Any vaccinated pet that encounters a known or suspected rabid animal must receive a booster vaccine within five days. Unvaccinated pets that encounter a known or suspected rabid animal must be euthanized or quarantined for six months at the owner’s expense.
ECDOH reminds residents to avoid touching wild animals.
“Making any physical contact with wild animals like foxes, skunks, raccoons and deer puts humans and domestic animals at risk for infection,” said Dr. Gale Burstein, Commissioner of Health. “The best advice is to leave wildlife alone. If you see one in distress, call a licensed wildlife control officer, a nuisance wildlife trapper or your local animal control officer.”
Dr. Burstein said any bite from an animal or exposure to its saliva should be thoroughly cleaned with soap and water as soon as possible, and medical attention should be sought immediately.
“All animal bites should be reported to our Division of Environmental Health at 961-6800, and we recommend post-exposure rabies treatment for anyone bitten by certain wild animals that are not captured,” she said.
Feeding wildlife is prohibited in New York state and extremely unhealthy for these animals. “Throwing peanuts to the ground and allowing birdfeeders to spill seed attracts unwanted wildlife like rats and raccoons that carry disease, and put you and your pets at risk of disease – not to mention nuisance and safety issues for your neighborhood,” said Senior Public Health Sanitarian Peter Tripi. “Once a disease like distemper is introduced to a wildlife population, it is very difficult to eliminate.”
Erie County offers free rabies vaccination clinics each spring and fall to make sure as many dogs, indoor and outdoor cats and ferrets are vaccinated against that deadly disease.
In New York state, raccoons, bats, foxes and skunks that are tested for rabies are frequently confirmed to be rabid, and if seen in the wild they should be considered rabid. And if a bat has been in proximity to an unattended young child, sleeping individual, or person with a sensory or mental impairment, it may be considered a contact and should be reported to the Department of Health.
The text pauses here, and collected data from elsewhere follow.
(** * Tic-Tac-Toe move search (Chatbot.py): board model and minimax with
      alpha-beta pruning, embedded shallowly and verified.

    The Python program keeps one board object, a list of nine cells, and
    the search mutates it in place ([board[mv] = player], recursive call,
    [board[mv] = None]).  The embedding threads that board through a small
    state-and-exception monad, so that "the board is restored" is a theorem
    about the code and not a modelling choice. *)

From Stdlib Require Import ZArith Lia Sorted DecimalString.
From stdpp Require Import base list numbers option strings.
From Stdlib Require Import Ascii.

Open Scope Z_scope.
Open Scope nat_scope.

(** ** Data model *)

(** The two marks, ['X'] and ['O']. *)
Inductive mark : Type := X | O.

#[global] Instance mark_eq_dec : EqDecision mark.
Proof. solve_decision. Defined.

(** [Board = List[Optional[str]]]: a cell is [None] or a mark. *)
Abbreviation cell := (option mark).
Abbreviation Board := (list (option mark)).

(** Scores travel as Python numbers: [-math.inf], [math.inf] or an int. *)
Inductive ext : Type := NegInf | Fin (z : Z) | PosInf.

(** Python exceptions the modelled code can raise. *)
Inductive exn : Type := IndexError | OverflowError.

(** Result of running a piece of the program: a value, a raised exception,
    or (for the recursion, which is driven by a depth budget) the budget
    running out. *)
Inductive outcome (A : Type) : Type :=
  | Ok (a : A)
  | Raise (e : exn)
  | OutOfFuel.
Arguments Ok {A} a.
Arguments Raise {A} e.
Arguments OutOfFuel {A}.

Definition obind {A B} (o : outcome A) (f : A -> outcome B) : outcome B :=
  match o with
  | Ok a => f a
  | Raise e => Raise e
  | OutOfFuel => OutOfFuel
  end.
Erie County has vaccinated 2,145 pets at four clinics so far in 2019. Three more free rabies vaccination clinics for dogs, cats and ferrets are scheduled for Sept. 11, 15 and 22 at locations around Erie County.

Tips For Protecting Your Pets and Family from Wild Animals

• Warn children to stay away from wild animals and to alert an adult if they see one in a private yard.
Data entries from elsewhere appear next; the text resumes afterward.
(** The results of a candidate are appended to those of the earlier ones. *)
Lemma forEachKey_results body keys r result :
  match (forEachKey body keys r result).2 with
  | inr result' => ∃ new, result' = result ++ new
  | inl _ => True
  end.
Proof.
  revert r result. induction keys as [|k keys IH]; intros r result; simpl.
  - exists []. by rewrite app_nil_r.
  - destruct (body k r) as [e|[r' m]]; simpl; [done|].
    specialize (IH r' (result ++ [m])).
    destruct (forEachKey body keys r' (result ++ [m])).2; [done|].
    destruct IH as [new ->]. exists (m :: new). by rewrite <- app_assoc.
Qed.

Lemma importOne_appends acc c :
  ∃ new, (importOne acc c).2 = acc.2 ++ new.
Proof.
  destruct acc as [r result]. unfold importOne. simpl.
  destruct (c_type c).
  - destruct (importPublicKey (c_armored c) r) as [r' [e|res]]; simpl; by eauto.
  - destruct (importPrivateKey (c_armored c) r) as [r' [e|res]]; simpl; by eauto.
Qed.


Lemma holds_updateInStore fpr src ks f :
  holds (updateInStore fpr src ks) f ↔ holds ks f.
Proof.
  unfold holds, updateInStore.
  destruct (existsb _ _); simpl; by rewrite updateFirst_fingerprints.
Qed.


Lemma importPublicKey_single a k r :
  readArmored a = mkRead [k] None →
  importPublicKey a r
  = match importPublicKey_body k r with
    | inl e => (r, inl e)
    | inr (r', m) => (r', inr [m])
    end.
Proof.
  intros Hread. unfold importPublicKey. rewrite Hread. simpl.
  by destruct (importPublicKey_body k r) as [e|[r' m]].
Qed.

Lemma importKeys_result armoredKeys r :
  (importKeys armoredKeys r).2 = (importAll armoredKeys r).2
  ∧ keystore (importKeys armoredKeys r).1 = keystore (importAll armoredKeys r).1.
Proof.
  unfold importKeys. destruct (importAll armoredKeys r) as [r' result]. simpl.
  destruct (existsb isSuccess result); simpl; [|done].
  destruct (privateKeys (keystore r')); simpl; [done|].
  by destruct (hasPrimaryKey _).
Qed.



(** C6 (as amended).  After [importKeys] has processed all candidates: if no
    result is a success, the result list is returned and neither the storage
    records of the key store nor the change log durably recorded nor the
    primary-key attribute change; if some result is a success, both
    collections are written to storage, the pending change log is committed,
    and, when the keyring has no primary key while it owns a private key, the
    first key of its private collection becomes the primary key. *)
Theorem importKeys_persists (armoredKeys : list Candidate) (r : Keyring) :
  let r1 := (importAll armoredKeys r).1 in
  let result := (importAll armoredKeys r).2 in
  let r' := (importKeys armoredKeys r).1 in
  (importKeys armoredKeys r).2 = result
  ∧ (existsb isSuccess result = false →
     r' = r1
     ∧ storedPublic r' = storedPublic r ∧ storedPrivate r' = storedPrivate r
     ∧ committed r' = committed r ∧ primary_key r' = primary_key r)
  ∧ (existsb isSuccess result = true →
     keystore r' = keystore r1
     ∧ storedPublic r' = map armor (publicKeys (keystore r1))
     ∧ storedPrivate r' = map armor (privateKeys (keystore r1))
     ∧ sync r' = ∅
     ∧ committed r' = sync r1 ∪ committed r
     ∧ primary_key r'
       = if hasPrimaryKey r then primary_key r
         else match privateKeys (keystore r1) with
              | first :: _ => fingerprint first
              | [] => primary_key r
              end).
Proof.
  intros r1 result r'. subst r1 result r'.
  pose proof (importLoop_frame (sortPublicFirst armoredKeys) (r, []))
    as (Hprimary & Hcommitted & Hpub & Hpriv & _).
  fold (importAll armoredKeys r) in *. simpl in *.
  unfold importKeys. destruct (importAll armoredKeys r) as [r1 result]. simpl in *.
  split; [|split].
  - destruct (existsb isSuccess result); simpl; [|done].
    destruct (privateKeys (keystore r1)); [done|].
    unfold hasPrimaryKey. by simpl.
  - intros ->. by simpl.
  - intros ->. simpl. unfold hasPrimaryKey. simpl. rewrite Hprimary.
    destruct (privateKeys (keystore r1)) as [|first rest] eqn:Hprivs; simpl.
    + rewrite Hprimary, Hcommitted, ?Hprivs. repeat split; try done.
      by destruct (bool_decide (primary_key r = "")).
    + destruct (bool_decide (primary_key r = "")); simpl;
        rewrite ?Hprimary, Hcommitted, ?Hprivs; by repeat split.
Qed.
Do not feed wildlife; avoid overfilling birdfeeders and clear food sources and debris from yards to avoid attracting wildlife.
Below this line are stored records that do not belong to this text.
(** X14. Failures pass through the cache wrapper unchanged. If [try_fetch]
    raises, the transforms are not invoked. If the transforms raise after a
    miss, nothing is stored: the cache is as [try_fetch] left it. If
    [store] raises, its exception reaches the caller in place of the
    computed result. *)
Theorem CachedTransform_call_propagates_failures
    (self : @CachedTransform V Args) (key : K) (args : Args)
    (w : @cache_world C Args) (e : exn) (c1 : C) :
  (try_fetch (world_cache w) key = (Raise e, c1) ->
   CachedTransform_call self key args w
   = (Raise e, mkWorld c1 (world_calls w)))
  /\ (forall placeholder,
        try_fetch (world_cache w) key = (Ok (false, placeholder), c1) ->
        CachedTransform_transforms self args = Raise e ->
        CachedTransform_call self key args w
        = (Raise e, mkWorld c1 (world_calls w ++ [args])))
  /\ (forall placeholder result c2,
        try_fetch (world_cache w) key = (Ok (false, placeholder), c1) ->
        CachedTransform_transforms self args = Ok result ->
        store c1 key result = (Raise e, c2) ->
        CachedTransform_call self key args w
        = (Raise e, mkWorld c2 (world_calls w ++ [args]))).
Proof.
  unfold CachedTransform_call, bind, cache_try_fetch, run_transforms,
    cache_store.
  split; [|split].
  - intros ->. reflexivity.
  - intros placeholder -> Hrun. simpl. now rewrite Hrun.
  - intros placeholder result c2 -> Hrun Hstore. simpl.
    now rewrite Hrun, Hstore.
Qed.

End CachedTransform_more_facts.

Lemma CachedTransform_second_call_is_a_hit_witness :
  (let! first := @CachedTransform_call _ _ _ _ (dict_cache 0) doubling "b" 5 in
   let! second := @CachedTransform_call _ _ _ _ (dict_cache 0) doubling "b" 9 in
   ret (first, second)) warm_world
  = (Ok (10, 10), mkWorld (<["b"%string := 10]> {[ "a"%string := 7 ]}) [5]).
Proof.
  apply (@CachedTransform_second_call_is_a_hit _ _ _ _ (dict_cache 0)
           doubling "b"%string 5 9 warm_world 0 10 {[ "a"%string := 7 ]}
           (<["b"%string := 10]> {[ "a"%string := 7 ]}));
    reflexivity.
Defined.

Lemma CachedTransform_call_propagates_failures_witness :
  @CachedTransform_call _ _ _ _ (dict_cache 0) rejecting "b" 5 warm_world
  = (Raise ValueError, mkWorld {[ "a"%string := 7 ]} [5]).
Proof.
  apply (proj1 (proj2 (@CachedTransform_call_propagates_failures
                         _ _ _ _ (dict_cache 0) rejecting "b"%string 5
                         warm_world ValueError {[ "a"%string := 7 ]})) 0);
    reflexivity.
Defined.

(** ** utility.py: what [MultiSampleTransform] gathers *)

Section MultiSampleTransform_facts.
Context {T : Type}.
Variable tensor_rows : T -> outcome (list T).

Local Abbreviation call := (MultiSampleTransform_call tensor_rows).

Lemma MultiSampleTransform_loop_gathers (self : @MultiSampleTransform T)
    (items outs : list sample) (output : list sample)
    (log : list invocation) :
  Forall2 (fun item out => MultiSampleTransform_multi_sample self item = Ok out
                           /\ is_Some (gathered out)) items outs ->
  for_each (MultiSampleTransform_body self) items output log
  = (Ok (output ++ concat (map (fun out => default [] (gathered out)) outs)),
     log ++ map CallMultiSample items).
Proof.
  intros Hall. revert output log.
  induction Hall as [|item out items outs (Hout & Hgath) Hall IH];
    intros output log; simpl.
  - now rewrite !app_nil_r.
  - unfold bind at 1. unfold MultiSampleTransform_body at 1.
    unfold bind, call_multi_sample. rewrite Hout.
    destruct out as [t0|l|l|id]; simpl in *;
      try (destruct Hgath as [? Hgath]; discriminate).
    + unfold ret. rewrite IH. now rewrite <- !app_assoc.
    + unfold ret. rewrite IH. now rewrite <- !app_assoc.
Qed.

(** X15. When the sampler succeeds on the input and on every item it
    yielded, each time with a tensor or a list, the call returns those
    results gathered in yield order, a tensor as one element and a list
    flattened one level, and the sampler has been invoked once on the
    input and once on each item, in that order. In particular an input
    that yields nothing gives the empty list. *)
Theorem MultiSampleTransform_call_gathers_in_yield_order
    (self : @MultiSampleTransform T) (t yielded : sample)
    (items outs : list sample) (log : list invocation) :
  MultiSampleTransform_multi_sample self t = Ok yielded ->
  iter_items tensor_rows yielded = Ok items ->
  Forall2 (fun item out => MultiSampleTransform_multi_sample self item = Ok out
                           /\ is_Some (gathered out)) items outs ->
  call self t log
  = (Ok (concat (map (fun out => default [] (gathered out)) outs)),
     log ++ CallMultiSample t :: map CallMultiSample items).
Proof.
  intros Hyield Hitems Hall.
  unfold MultiSampleTransform_call, bind, call_multi_sample.
  rewrite Hyield, Hitems.
  rewrite (MultiSampleTransform_loop_gathers self items outs) by assumption.
  now rewrite <- app_assoc.
Qed.

(** X16. The call stops at the first item on which the sampler raises or
    answers with something that is neither a tensor nor a list: the
    sampler's exception, or [ValueError], reaches the caller, what was
    gathered so far is lost, and no later item is visited. *)
Theorem MultiSampleTransform_call_stops_at_first_failure
    (self : @MultiSampleTransform T) (t yielded bad : sample)
    (good outs later : list sample) (bad_result : outcome sample)
    (log : list invocation) :
  MultiSampleTransform_multi_sample self t = Ok yielded ->
  iter_items tensor_rows yielded = Ok (good ++ bad :: later) ->
  Forall2 (fun item out => MultiSampleTransform_multi_sample self item = Ok out
                           /\ is_Some (gathered out)) good outs ->
  MultiSampleTransform_multi_sample self bad = bad_result ->
  match bad_result with
  | Ok out => gathered out = None
  | Raise _ => True
  end ->
  call self t log
  = (Raise (match bad_result with Ok _ => ValueError | Raise e => e end),
     log ++ CallMultiSample t :: map CallMultiSample (good ++ [bad])).
Proof.
  intros Hyield Hitems Hall Hbad Hkind.
  unfold MultiSampleTransform_call, bind, call_multi_sample.
  rewrite Hyield, Hitems.
  assert (forall output log',
             for_each (MultiSampleTransform_body self) (good ++ bad :: later)
                      output log'
             = (Raise (match bad_result with Ok _ => ValueError | Raise e => e end),
                log' ++ map CallMultiSample (good ++ [bad]))) as Hloop.
  { clear Hyield Hitems. induction Hall as [|item out good outs (Hout & Hgath) Hall IH];
      intros output log'; simpl.
    - unfold bind, MultiSampleTransform_body, bind, call_multi_sample.
      rewrite Hbad. destruct bad_result as [out|e]; [|reflexivity].
      destruct out; try discriminate; reflexivity.
    - unfold bind at 1. unfold MultiSampleTransform_body at 1.
      unfold bind, call_multi_sample. rewrite Hout.
      destruct out as [t0|l|l|id]; simpl in *;
        try (destruct Hgath as [? Hgath]; discriminate);
        unfold ret; rewrite IH; now rewrite <- !app_assoc. }
  rewrite Hloop. now rewrite <- app_assoc.
Qed.

End MultiSampleTransform_facts.

Lemma MultiSampleTransform_call_gathers_in_yield_order_witness :
  MultiSampleTransform_call scalar_tensor
    (mkMultiSampleTransform splitting_sampler adding_pipeline) (STensor 0) []
  = (Ok [STensor 11; STensor 12],
     [CallMultiSample (STensor 0); CallMultiSample (STensor 1);
      CallMultiSample (STensor 2)]).
Proof.
  apply (MultiSampleTransform_call_gathers_in_yield_order scalar_tensor
           (mkMultiSampleTransform splitting_sampler adding_pipeline)
           (STensor 0) (SList [STensor 1; STensor 2])
           [STensor 1; STensor 2] [STensor 11; STensor 12] []);
    try reflexivity.
  repeat constructor; eexists; reflexivity.
Defined.

Lemma MultiSampleTransform_call_stops_at_first_failure_witness :
  MultiSampleTransform_call scalar_tensor
    (mkMultiSampleTransform generator_sampler adding_pipeline) (STensor 0) []
  = (Raise ValueError,
     [CallMultiSample (STensor 0); CallMultiSample (STensor 1)]).
Proof.
  apply (MultiSampleTransform_call_stops_at_first_failure scalar_tensor
           (mkMultiSampleTransform generator_sampler adding_pipeline)
           (STensor 0) (SGen [STensor 1; STensor 2]) (STensor 1)
           [] [] [STensor 2] (Ok (SGen [STensor 1; STensor 2])) []);
    try reflexivity.
  constructor.
Defined.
Vaccinate dogs, cats and ferrets for rabies and other diseases as recommended by a veterinarian.
Be cautious about socializing puppies and unvaccinated dogs at parks, dog daycare settings and in public.
If you choose to destroy a wild animal yourself, use a method that will not damage the head or expose you to saliva or nervous tissue. Do not touch the animal at any time without using rubber gloves or a plastic bag.